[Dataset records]
(** No cookie other than [theme] holds the text the theme is looked up
    by. *)
Definition themeUnshadowed (jar : CookieJar) : Prop :=
  Forall (λ nv, nv.1 ≠ js "theme" →
                includes (js "theme=dark") (cookieText nv) = false) jar.

#[global] Instance themeUnshadowed_dec jar : Decision (themeUnshadowed jar).
Proof. unfold themeUnshadowed. apply _. Defined.

(** The code units [encodeURIComponent] can write that a cookie value
    holds unchanged and that are no [=]. *)
Definition encodedUnit (c : N) : Prop := cookieSafe c ∧ c ≠ 0x3D%N.

(** The players grouped under a key, in the order the projector leaves
    them. *)
Definition bucketFor (localeCompare : jsstring → jsstring → Z)
  (st : AppState) (key : jsstring) : list Player.t :=
  sort (byName localeCompare) (filter (λ p, bucketOf p = key) (players st)).

(** The keys of the columns the board renders. *)
Definition columnKeys (st : AppState) : list jsstring :=
  benchKey :: (Team.id <$> teams st).

(** The cookies of a listing that carry a given name. *)
Definition cookiesNamed (name : jsstring) (jar : list (jsstring * jsstring))
  : list (jsstring * jsstring) :=
  filter (λ nv, nv.1 = name) jar.

(** The strings of a state, of an event and of the random source are
    sequences of 16-bit code units. *)
Definition validState (st : AppState) : Prop :=
  Forall validPlayer (players st) ∧ Forall validTeam (teams st) ∧
  codeUnits (playerName st) ∧ codeUnits (teamName st).

Definition validEvent (ev : Event) : Prop :=
  match ev with
  | TypePlayerName text | TypeTeamName text => codeUnits text
  | SubmitPlayerRename _ editName | SubmitTeamRename _ editName =>
      codeUnits editName
  | _ => True
  end.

*What the exercise asks*.
Retype the records above in full, with no differences.

*Task output*.
(** No cookie other than [theme] holds the text the theme is looked up
    by. *)
Definition themeUnshadowed (jar : CookieJar) : Prop :=
  Forall (λ nv, nv.1 ≠ js "theme" →
                includes (js "theme=dark") (cookieText nv) = false) jar.

#[global] Instance themeUnshadowed_dec jar : Decision (themeUnshadowed jar).
Proof. unfold themeUnshadowed. apply _. Defined.

(** The code units [encodeURIComponent] can write that a cookie value
    holds unchanged and that are no [=]. *)
Definition encodedUnit (c : N) : Prop := cookieSafe c ∧ c ≠ 0x3D%N.

(** The players grouped under a key, in the order the projector leaves
    them. *)
Definition bucketFor (localeCompare : jsstring → jsstring → Z)
  (st : AppState) (key : jsstring) : list Player.t :=
  sort (byName localeCompare) (filter (λ p, bucketOf p = key) (players st)).

(** The keys of the columns the board renders. *)
Definition columnKeys (st : AppState) : list jsstring :=
  benchKey :: (Team.id <$> teams st).

(** The cookies of a listing that carry a given name. *)
Definition cookiesNamed (name : jsstring) (jar : list (jsstring * jsstring))
  : list (jsstring * jsstring) :=
  filter (λ nv, nv.1 = name) jar.

(** The strings of a state, of an event and of the random source are
    sequences of 16-bit code units. *)
Definition validState (st : AppState) : Prop :=
  Forall validPlayer (players st) ∧ Forall validTeam (teams st) ∧
  codeUnits (playerName st) ∧ codeUnits (teamName st).

Definition validEvent (ev : Event) : Prop :=
  match ev with
  | TypePlayerName text | TypeTeamName text => codeUnits text
  | SubmitPlayerRename _ editName | SubmitTeamRename _ editName =>
      codeUnits editName
  | _ => True
  end.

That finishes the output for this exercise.